The example of Fig. 9 differs in that the band filter means 43 is self-cleaning. As can be seen, the filter belt 45 is returned in a continuous loop both in front of the air inlet surface 19 and behind the heat exchanger device 3 through the inner flow channel 9 of the housing 7 therethrough. If, during operation, the air flow indicated by the arrows 1 7 deposits dust particles 51 on the outside of the filter belt 45, the deposit after the filter belt 45 has been correspondingly transported is located on the section of the filter belt 45 running inside the flow duct 9 at the Fan wheel 1 1 facing side, as indicated schematically in Figure 9. The deposit is thus on the side of the filter belt 45, from which the pollution is blown off by the flow of cooling air in the flow channel 9, so that the pollution, as indicated by angle pipe 53, can escape into the open. Whereas in the example of FIG. 8 a replacement of used sections of the filter belt 45 takes place through fresh filter belt, in the example of FIG. 9 an exchange of the filter belt 45 takes place only after a certain number of cleaning cycles, ie belt revolutions, so that fewer frequent replacement of filter material incur lower operating costs.
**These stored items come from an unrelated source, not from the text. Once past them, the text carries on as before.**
(** ** Settings *)

Definition perf_optimizer_set_cache_ttl (ttl : Z) s : perf_state T :=
  let ttl := if ttl <? 10 then 10 else ttl in
  let ttl := if 10000 <? ttl then 10000 else ttl in
  set_cache (set_ttl ttl (g_cache s)) s.

Definition perf_optimizer_set_batch_interval (interval : Z) s : perf_state T :=
  let interval := if interval <? 10 then 10 else interval in
  let interval := if 1000 <? interval then 1000 else interval in
  let b := g_batch_buffer s in
  set_batch (mk_batch (pending_updates b) (pids b) (count b) (last_flush b) interval) s.

Definition perf_optimizer_enable_cache (enable : bool) s : perf_state T :=
  set_cache_enabled enable s.
Definition perf_optimizer_enable_batching (enable : bool) s : perf_state T :=
  set_batching_enabled enable s.

(** ** Statistics *)

(** [(double)hits / total * 100.0]: the division is between doubles. *)
Definition hit_rate (hits total : Z) : double :=
  dmul (ddiv (double_of hits) (double_of total)) (double_of 100).

(** What is stored through [stats]; [out] says whether it is non-NULL. *)
Definition perf_optimizer_get_stats (out : bool) s : option perf_optimizer_stats :=
  if negb out then None
  else
  let st := g_stats s in
  let total := u64 (cache_hits st + cache_misses st) in
  Some (mk_pstats (total_operations st) (intercepted_operations st)
    (allowed_operations st) (denied_operations st) (total_latency_ns st)
    (min_latency_ns st) (max_latency_ns st)
    (if 0 <? total_operations st
     then ddiv (double_of (total_latency_ns st)) (double_of (total_operations st))
     else S754_zero false)
    (cache_hits st) (cache_misses st)
    (if 0 <? total then hit_rate (cache_hits st) total else S754_zero false)
    (batch_flushes st) (batched_updates st) (start_time st)).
Again, in the example of Fig. 9, the tape transport may be controlled by the signaling means 25 shown in Fig. 2, that is, automatically.

Claims

P a n t a n s p r e c h e

Fluid cooling device with a heat exchanger device (3) which cools heated fluid under the action of a guided through this cooling air flow, characterized in that in the flow path of the cooling air flow upstream of the heat exchanger means (3) an air filter assembly (21, 43) is provided.

Fluid cooling device according to claim 1, characterized in that a cooling air flow by means of a motor-driven blower (1 1) generating air flow device (1) is provided.
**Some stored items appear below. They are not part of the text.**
(** A free entry is taken by a process that is not bound. *)
Lemma wf_bind k m pid tid t at_ :
  ms !! k = Some m -> m_pid m = 0 -> 0 < pid -> 0 < tid ->
  (forall j m', ms !! j = Some m' -> m_pid m' <> pid) ->
  ts !! Z.to_nat tid = Some t -> is_inactive t = false ->
  tenant_wf ic ts (<[k:=mk_mapping pid tid at_]> ms) ac (u32 (tot + 1)).
Proof using Hwf.
  intros Hk Hp Hpid Htid Hnew Ht Hin. destruct Hwf. split; rewrite ?length_insert; try done.
  - intros j m' [(<- & <- & _)|[_ Hm]]%list_lookup_insert_Some; [|eauto]. right. eauto.
  - intros i j m1 m2. rewrite !list_lookup_insert_Some.
    intros [(<- & <- & _)|[? H1]] [(<- & <- & _)|[? H2]] Heq Hne; simpl in *;
      [done|exfalso; eapply Hnew; eauto..|eauto].
  - assert (Hc : zcount bound (<[k:=mk_mapping pid tid at_]> ms) = tot + 1).
    { rewrite (zcount_insert _ _ k m) by done. unfold bound at 2 3. simpl. rewrite Hp.
      replace (pid =? 0) with false by lia. simpl. lia. }
    pose proof (zcount_bounds bound (<[k:=mk_mapping pid tid at_]> ms)) as Hb.
    rewrite length_insert, wf_maps_len0, Hc in Hb.
    assert (Z.of_nat MAX_PROCESSES = 1024) by reflexivity.
    rewrite Hc. apply u32_small. lia.
Qed.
Fluid cooling device according to claim 1 or 2, characterized in that the heat exchanger device (3) has a plate-shaped cooling unit, for instance in the form of a lamella cooler, and that the air filter arrangement (21, 43) forms a filter surface located in front of the air inlet surface (19) of the cooling unit ,

Fluid cooling device according to one of the preceding claims, characterized in that the filter surface through a filter mat

(23,37,39,41) is formed, which is held on one of the air-inlet surface (19) of the cooling unit adapted frame (31).
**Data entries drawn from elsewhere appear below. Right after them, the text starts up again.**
Lemma check_limit_run junk r cur req s d p :
  g_policy_mutex s = false -> mapped s d -> rule_of r (g_policy_config s) = Some p ->
  dynamic_policy_check_limit junk r cur req s =
    Returned ((max_global (limit p) <? u32 (u32 (global_count r d) + req)) ||
              (max_per_process (limit p) <? u32 (cur + req))) s.
Proof.
  intros Hm [Hptr Ho] Hr. unfold dynamic_policy_check_limit, pbind.
  rewrite (get_limit_run r s p) by done. cbn [snd].
  unfold call_get_global. rewrite Ho, Hptr. cbn [shm_get_global_resources negb].
  change (0 =? 0) with true. cbn [qp_count mr_count]. unfold global_count.
  set (g := if r =? RESOURCE_QP then u32 (qp_count (global_stats d)) else _).
  replace (u32 (if r =? RESOURCE_QP then _ else _)) with g
    by (unfold g; destruct (r =? RESOURCE_QP), (r =? RESOURCE_MR); done).
  destruct (max_global (limit p) <? _); [done|]. by destruct (max_per_process (limit p) <? _).
Qed.

Lemma rule_of_set r p c : rule_of r c <> None -> rule_of r (set_rule r p c) = Some p.
Proof.
  unfold rule_of, set_rule. simpl. intros H.
  destruct (r =? RESOURCE_QP), (r =? RESOURCE_MR), (r =? RESOURCE_CQ), (r =? RESOURCE_PD),
    (r =? RESOURCE_MEMORY); done.
Qed.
Fluid cooling device according to one of the preceding claims, characterized in that the frame (31) has at least one grid (33) resting against the side of the filter mat (23, 37, 39, 41) as a support structure.

6. fluid cooling device according to any one of the preceding claims, characterized in that an air filter assembly in the form of a band filter device (43) is provided, which forms a filter surface, before the air inlet surface (19) of the cooling unit has movable filter belt (45).

7. fluid cooling device according to any one of the preceding claims, characterized in that a signaling device (25) is provided, which detects the contamination of the filter surface due to the consequent lowering of the speed of the filter surface passing cooling air flow and signals. 8. fluid cooling device according to one of the preceding claims, characterized in that the movement of the filter belt (45) of the band filter means (43) by the signaling device (25) is controllable such that soiled band portions of the filter belt (45) are replaced by fresh band sections.

9. fluid cooling device according to any one of the preceding claims, characterized in that the band filter means (43) comprises a belt transport device which passes the respective dirty belt sections through the behind the cooling unit (3) located flow path (9) such that dirt (51) through the Cooling air flow are blown off, and the thus cleaned band sections back to the air inlet surface (19) leads back.